Wednesday, February 28, 2007

All Roads Lead To Lakeland, Again

Sitting under a pile of rosters, stats, and newspaper articles at my desk today, preparing for a second weekend of the Florida High School Athletic Association's basketball state championship games in Lakeland. You haven't lived until you've tried to come up with background information on a school with 219 students in grades pre-K through 12 (The Rock School, Gainesville. Class 1A finalist for the boys).

Anyway, Mike Bianchi's column on Dick Vitale's "gaffe" during a Knoxville radio interview reminded me of a brief exchange last week during the girls' finals between Sun Sports analyst Mark Wise and the head coach of an eventual state champion, who will remain nameless for reasons about to be explained.

Before every state championship game, Mark and I corral each head coach for a ten-minute chat. Like every production meeting between coaches and announcers in every televised sport in America, the goal is pretty simple: the play-by-play guy (in this case, me) needs correct pronounciations of the players' names and any relevant background info on the school that might be useful during the broadcast. The analyst (Mark) is looking for X's and O's -- what kind of defense will you be using, who's the one player on the other roster that concerns you, matchups, etc. It's terribly benign.

Yet, one of the head coaches -- again, who would end up winning a state title a couple of hours later -- flinched when Mark asked her what type of offense she'd be running. She froze a smile on her face and said, "we haven't decided yet."
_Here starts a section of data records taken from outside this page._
Lemma get_or_create_present c c' s s' x w a m :
  get_or_create c' s' (rl_rooms w) = (a, m) →
  present c s x (MkRelay m (rl_owners w)) → present c s x w.
Proof.
  unfold get_or_create. destruct (rooms (rl_rooms w) !! (c', s')) as [a'|] eqn:Ha.
  - intros [= <- <-]. done.
  - intros [= <- <-] (b & r & [Hb Hr]%room_at_Some & Hx). simpl in *.
    apply lookup_insert_Some in Hb as [[_ <-]|[_ Hb]].
    + rewrite list_lookup_middle in Hr by done. simplify_eq. simpl in Hx. by destruct Hx.
    + apply lookup_snoc_Some in Hr as [[_ Hr]|[_ <-]]; [|by destruct Hx].
      exists b, r. by rewrite room_at_Some.
Qed.

Lemma add_peer_peers id key v r :
  match add_peer id key v r with
  | (Ok _, r') => ∃ p, peers r' = <[id := p]> (peers r)
  | (Err _, r') => peers r' = peers r
  end.
Proof. unfold add_peer, publish_join. repeat case_match; simplify_eq/=; eauto. Qed.

(** Admission adds one peer, under its key. *)
Lemma register_present a fenced from key version id w st reply w' st' c s x :
  register_remote_peer a fenced from key version id w st = (reply, w', st') →
  present c s x w' →
  stream_community st' = stream_community st ∧
  (present c s x w ∨ (x = id ∧ registered st' !! key = Some id)) ∧
  (registered st' = registered st ∨ registered st' = <[key := id]> (registered st)).
Proof.
  unfold register_remote_peer. destruct (heap (rl_rooms w) !! a) as [r|] eqn:Hr.
  2: { intros [= <- <- <-]. auto. }
  pose proof (add_peer_peers id key version r) as Hp.
  destruct (add_peer id key version r) as [[[[idx e] rev]|e] r1]; intros Heq; simplify_eq/=;
    intros (b & r2 & Hat & Hx); rewrite room_at_with_room in Hat;
    destruct (room_at c s w) as [[b' r']|] eqn:Hat'; try done; simplify_eq/=.
  - destruct Hp as [p Hp]. split; [done|]. split; [|by right].
    case_decide; subst; [|left; by exists b, r'].
    apply broadcast_control_dom in Hx. rewrite Hp in Hx. apply room_at_Some in Hat' as [Hb Hr'].
    simplify_eq. destruct (decide (x = id)) as [->|Hne]; [right; by rewrite lookup_insert_eq|].
    left. rewrite lookup_insert_ne in Hx by done. exists a, r. by rewrite room_at_Some.
  - split; [done|]. split; [|by left]. left. case_decide; subst; [|by exists b, r'].
    rewrite Hp in Hx. pose proof Hat' as Hat2. apply room_at_Some in Hat2 as [_ Hr'].
    simplify_eq. by exists a, r.
Qed.

Lemma loop_inv_weaken c s ids p q w w' st st' :
  loop_inv c s ids p w st → registered st' = registered st →
  (stream_community st' = None → stream_community st = None) →
  (∀ x, x ∈ ids → present c s x w' → present c s x w) → loop_inv c s ids (p ++ q) w' st'.
Proof.
  intros [Ht Hs Hl] Hr Hc Hw. split; rewrite ?Hr; [| |by auto].
  - intros x Hx Hp. destruct (Ht x Hx (Hw x Hx Hp)) as [Hk|Ho]; [by left|right].
    by apply overwritten_app.
  - intros key x Hk. destruct (Hs key x Hk) as (e & He & Hreg). exists e. split; [|done].
    apply elem_of_app. by left.
Qed.

Lemma loop_inv_rx c s ids p w st rx :
  loop_inv c s ids p w st →
  loop_inv c s ids p w (MkLoop (registered st) (stream_community st) rx (sinks st)).
Proof. by intros [Ht Hs Hl]. Qed.

Lemma loop_inv_register c s ids p e key id w st reply w' st' a fenced from version :
  loop_inv c s ids p w st → registers key id e → stream_community st ≠ None →
  register_remote_peer a fenced from key version id w st = (reply, w', st') →
  stream_community st' = stream_community st ∧ loop_inv c s ids (p ++ [e]) w' st'.
Proof.
  intros [Ht Hs _] Hreg Hlatch Heq.
  assert (Hshape : stream_community st' = stream_community st ∧
    (registered st' = registered st ∨ registered st' = <[key := id]> (registered st))).
  { unfold register_remote_peer in Heq. repeat case_match; simplify_eq/=; auto. }
  destruct Hshape as [Hc Hr]. split; [done|]. split.
  - intros x Hx Hp. destruct (register_present _ _ _ _ _ _ _ _ _ _ _ _ _ _ Heq Hp)
      as (_ & [Hp'|[-> Hk]] & _); [|left; by eexists].
    destruct (Ht x Hx Hp') as [[key' Hk']|Ho]; [|right; by apply overwritten_app].
    destruct Hr as [-> | ->]; [left; by eexists|].
    destruct (decide (key' = key)) as [->|Hne].
    + right. destruct (Hs _ _ Hk') as (e1 & (l1 & l2 & ->)%list_elem_of_split & He1).
      exists l1, e1, l2, e, [], key. split; [by rewrite <-app_assoc|]. split; [done|apply Hreg].
    + left. exists key'. by rewrite lookup_insert_ne.
  - intros key' x. assert (registered st !! key' = Some x →
      ∃ e0, e0 ∈ p ++ [e] ∧ registers key' x e0) as Hold.
    { intros Hk. destruct (Hs _ _ Hk) as (e0 & He0 & H0). exists e0. rewrite elem_of_app. auto. }
    destruct Hr as [-> | ->]; [done|]. intros [[<- <-]|[_ Hk]]%lookup_insert_Some; [|auto].
    exists e. rewrite elem_of_app, list_elem_of_singleton. auto.
  - by rewrite Hc.
Qed.

Lemma register_latched_inv c ids p ev fenced from c' key version o w st :
  loop_inv c (fh_session_id fenced) ids p w st → event_key ev = Some key →
  stream_community st ≠ None →
  others_ok c (fh_session_id fenced) ids o →
  let '(_, w', st', _) := register_latched fenced from c' key version o w st in
  stream_community st' = stream_community st ∧
  loop_inv c (fh_session_id fenced) ids (p ++ [(ev, o)]) w' st'.
Proof.
  intros Hi Hkey Hlatch [_ Hot]. unfold register_latched.
  assert (Hw : loop_inv c (fh_session_id fenced) ids (p ++ [(ev, o)]) w st)
    by (eapply loop_inv_weaken; [exact Hi|done|done|done]).
  destruct (is_draining (rl_owners w)); [done|].
  destruct (get_or_create c' (fh_session_id fenced) (rl_rooms w)) as [a m] eqn:Hg.
  set (w1 := o_await o _).
  assert (Hw1 : ∀ x, x ∈ ids → present c (fh_session_id fenced) x w1 →
                  present c (fh_session_id fenced) x w).
  { intros x Hx Hp. apply (Hot _ x Hx) in Hp. by eapply get_or_create_present. }
  destruct (o_validate o) as [|e].
  - destruct (register_remote_peer a fenced from key version (o_id o) w1 st) as [[reply w2] st2] eqn:Heq.
    assert (Hi1 : loop_inv c (fh_session_id fenced) ids p w1 st).
    { rewrite <-(app_nil_r p). eapply loop_inv_weaken; [exact Hi|done|done|exact Hw1]. }
    destruct (loop_inv_register _ _ _ _ (ev, o) _ _ _ _ _ _ _ _ _ _ _ Hi1 (conj Hkey eq_refl) Hlatch Heq) as [Hc Hi2].
    destruct (send_control reply o) as [[payload [|]]|]; [|done|done].
    split; [done|by apply loop_inv_rx].
  - assert (Hi1 : loop_inv c (fh_session_id fenced) ids (p ++ [(ev, o)]) w1 st)
      by (eapply loop_inv_weaken; [exact Hi|done|done|exact Hw1]).
    destruct (from_mesh_error e) as [reason|]; [|done].
    destruct (send_control (RegisterRejected key (Fenced reason)) o) as [[payload [|]]|];
      [|done|done].
    split; [done|by apply loop_inv_rx].
Qed.

Lemma unregister_inv c ids p fenced key w st :
  (stream_community st = None ∨ stream_community st = Some c) →
  loop_inv c (fh_session_id fenced) ids p w st →
  let '(w', st') := on_unregister fenced key w st in
  stream_community st' = stream_community st ∧
  loop_inv c (fh_session_id fenced) ids p w' st'.
Proof.
  intros Hc [Ht Hs Hl]. unfold on_unregister. destruct (registered st !! key) as [id|] eqn:Hk; [|by split].
  assert (Hc' : stream_community st = Some c).
  { destruct Hc as [Hc|Hc]; [|done]. rewrite (Hl Hc), lookup_empty in Hk. done. }
  rewrite Hc'. split; [done|]. split; simpl; [| |done].
  - intros x Hx [Hp Hne]%remove_remote_present.
    destruct (Ht x Hx Hp) as [[key' Hk']|Ho]; [left|by right]. exists key'.
    rewrite lookup_delete_ne; [done|]. intros ->. by simplify_eq.
  - by intros key' x [_ Hk']%lookup_delete_Some; apply Hs.
Qed.

(** What every turn keeps. *)
Definition turn_ok (c : Uuid) (fenced : FencedHeader) (ids : list Uuid) (p : list (loop_event * Oracle))
    (st : CtlLoop) (res : flow * Relay * CtlLoop * list Payload) : Prop :=
  let '(_, w', st', _) := res in
  (∀ c', stream_community st = Some c' → stream_community st' = Some c') ∧
  loop_inv c (fh_session_id fenced) ids p w' st'.

Lemma on_register_ok c ids p ev fenced from c' key version o w st :
  loop_inv c (fh_session_id fenced) ids p w st → event_key ev = Some key →
  others_ok c (fh_session_id fenced) ids o →
  turn_ok c fenced ids (p ++ [(ev, o)]) st (on_register fenced from c' key version o w st).
Proof.
  intros Hi Hkey Ho. unfold on_register, turn_ok.
  destruct (stream_community st) as [latched|] eqn:Hc.
  - case_bool_decide.
    + split; [intros c2 Hc2; congruence|]. eapply loop_inv_weaken; [exact Hi|done|done|done].
    + pose proof (register_latched_inv c ids p ev fenced from c' key version o w st Hi Hkey) as H1.
      destruct (register_latched _ _ _ _ _ _ _ _) as [[[fl w'] st'] out]. rewrite Hc in H1.
      destruct (H1 ltac:(done) Ho) as [Hc' Hi']. split; [intros c2 Hc2; congruence|done].
  - set (st1 := MkLoop _ _ _ _).
    assert (Hi1 : loop_inv c (fh_session_id fenced) ids p w st1).
    { destruct Hi as [Ht Hs Hl]. by split. }
    pose proof (register_latched_inv c ids p ev fenced from c' key version o w st1 Hi1 Hkey) as H1.
    destruct (register_latched _ _ _ _ _ _ _ _) as [[[fl w'] st'] out].
    destruct (H1 ltac:(done) Ho) as [Hc' Hi']. by split.
Qed.

Lemma loop_turn_ok c ids p fenced from ev o w st :
  (stream_community st = None ∨ stream_community st = Some c) →
  loop_inv c (fh_session_id fenced) ids p w st → others_ok c (fh_session_id fenced) ids o →
  turn_ok c fenced ids (p ++ [(ev, o)]) st
    (loop_turn fenced from ev o (o_before o w) st).
Proof.
  intros Hc Hi Ho.
  assert (Hback : ∀ x, x ∈ ids → present c (fh_session_id fenced) x (o_before o w) →
    present c (fh_session_id fenced) x w) by (intros x Hx; by apply Ho).
  assert (Hi1 : loop_inv c (fh_session_id fenced) ids p (o_before o w) st).
  { rewrite <-(app_nil_r p). by eapply loop_inv_weaken. }
  assert (Hi2 : loop_inv c (fh_session_id fenced) ids (p ++ [(ev, o)]) (o_before o w) st)
    by by eapply loop_inv_weaken.
  assert (Hw : ∀ fl out, turn_ok c fenced ids (p ++ [(ev, o)]) st (fl, o_before o w, st, out)) by done.
  unfold loop_turn. destruct ev as [| |e|[[[|f payload|f reason|]|]|e]]; try apply Hw.
  - destruct (roster_rx st); [|apply Hw].
    destruct (roster_event_msg _ _ _ _) as [msg|]; [|apply Hw].
    destruct (send_or_return msg o) as [fl out]. apply Hw.
  - case_bool_decide; [apply Hw|]. cbn [event_key] in *.
    destruct (decode_control payload) as [msg|e] eqn:Hdec; [|apply Hw].
    destruct msg as [c' key version| | | | | |key]; try apply Hw.
    + apply on_register_ok; [done| |done]. simpl. by rewrite Hdec.
    + simpl. destruct (stream_community st ≫= _) as [[a r]|]; [|apply Hw].
      destruct (send_or_return _ o) as [fl out]. apply Hw.
    + simpl. pose proof (unregister_inv c ids _ fenced key (o_before o w) st Hc Hi2) as Hu.
      destruct (on_unregister fenced key (o_before o w) st) as [w' st']. destruct Hu as [Hc' Hi'].
      split; [by intros c' Hx; rewrite Hc'|done].
Qed.

(** A latched community stays. *)
Lemma register_remote_community a fenced from key version id w st :
  stream_community (register_remote_peer a fenced from key version id w st).2 = stream_community st.
Proof.
  unfold register_remote_peer. destruct (heap (rl_rooms w) !! a) as [r|]; [|done].
  by destruct (add_peer id key version r) as [[[[idx e] rev]|e] r1].
Qed.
This is one hour before the state championship game. Are we complete idiots? Do you honestly expect us to believe that you haven't had a game plan in place since last October? What's the issue here?

Mark gamely pressed on with his questions, gathering information, but he was pretty steamed afterwards. There's no reason for a coach to hold back. Considering that these games are tape-delayed on Sun Sports, and therefore won't be seen for at least a week, there's no possibility of giving anything away. It's not like the opposing team can run a cable from our production truck to a monitor hidden underneath their bench. It was a ludicrous case of a coach playing it waaaay too close to the vest, without cause.

I thought about it afterwards, and here's my conclusion: some coaches get it, and some don't. Television is going to win. We have the last word; we're the ones who present the storylines of the game to the viewer. The coaches who get it will understand this and use it to their advantage, singing the praises of a kid who needs a little recruiting attention, or perhaps selling the merits of their school to the audiences of Florida. The ones who get it will welcome us in, act as if they're bringing us behind the velvet ropes, even if they're really not telling us anything that the opposing coach doesn't already know. If they do that, Mark and I will leave with a positive impression, and that will come across on the broadcast. If they don't, we won't kill them on the air -- we're professionals, people -- but we'll have far less background with which to work, which does the school, its players, and the coach herself a disservice.

TV is going to win. We're wearing microphones, and the coaches are not. Some get it, and some don't.

Connection to the Vitale story? As Bianchi points out, "In his zeal to be beloved, Dickie V. won't tell us what he really thinks for fear of offending someone." So many fans insist that television network announcers bring biases to the broadcast; the truth is, most fans -- and announcers -- just want the truth. It's too bad that Vitale felt he had to apologize for unwittingly giving an honest opinion on a radio show. And as an aside, could you really argue with Vitale -- or with Billy Donovan, who claims he never said it in the first place -- for thinking that Al Horford's stock is higher than Joakim Noah's right now?

I mean, it is. So what? Is that offensive? It's not like Noah won't make it in the NBA. He will, and so will Horford. Horford is simply playing better at the moment. Is that groundbreaking or controversial, or simply an observation?

Off to Lakeland tomorrow. Six games in two days, for a grand total of twelve state championship games over the course of one week. See you on TV.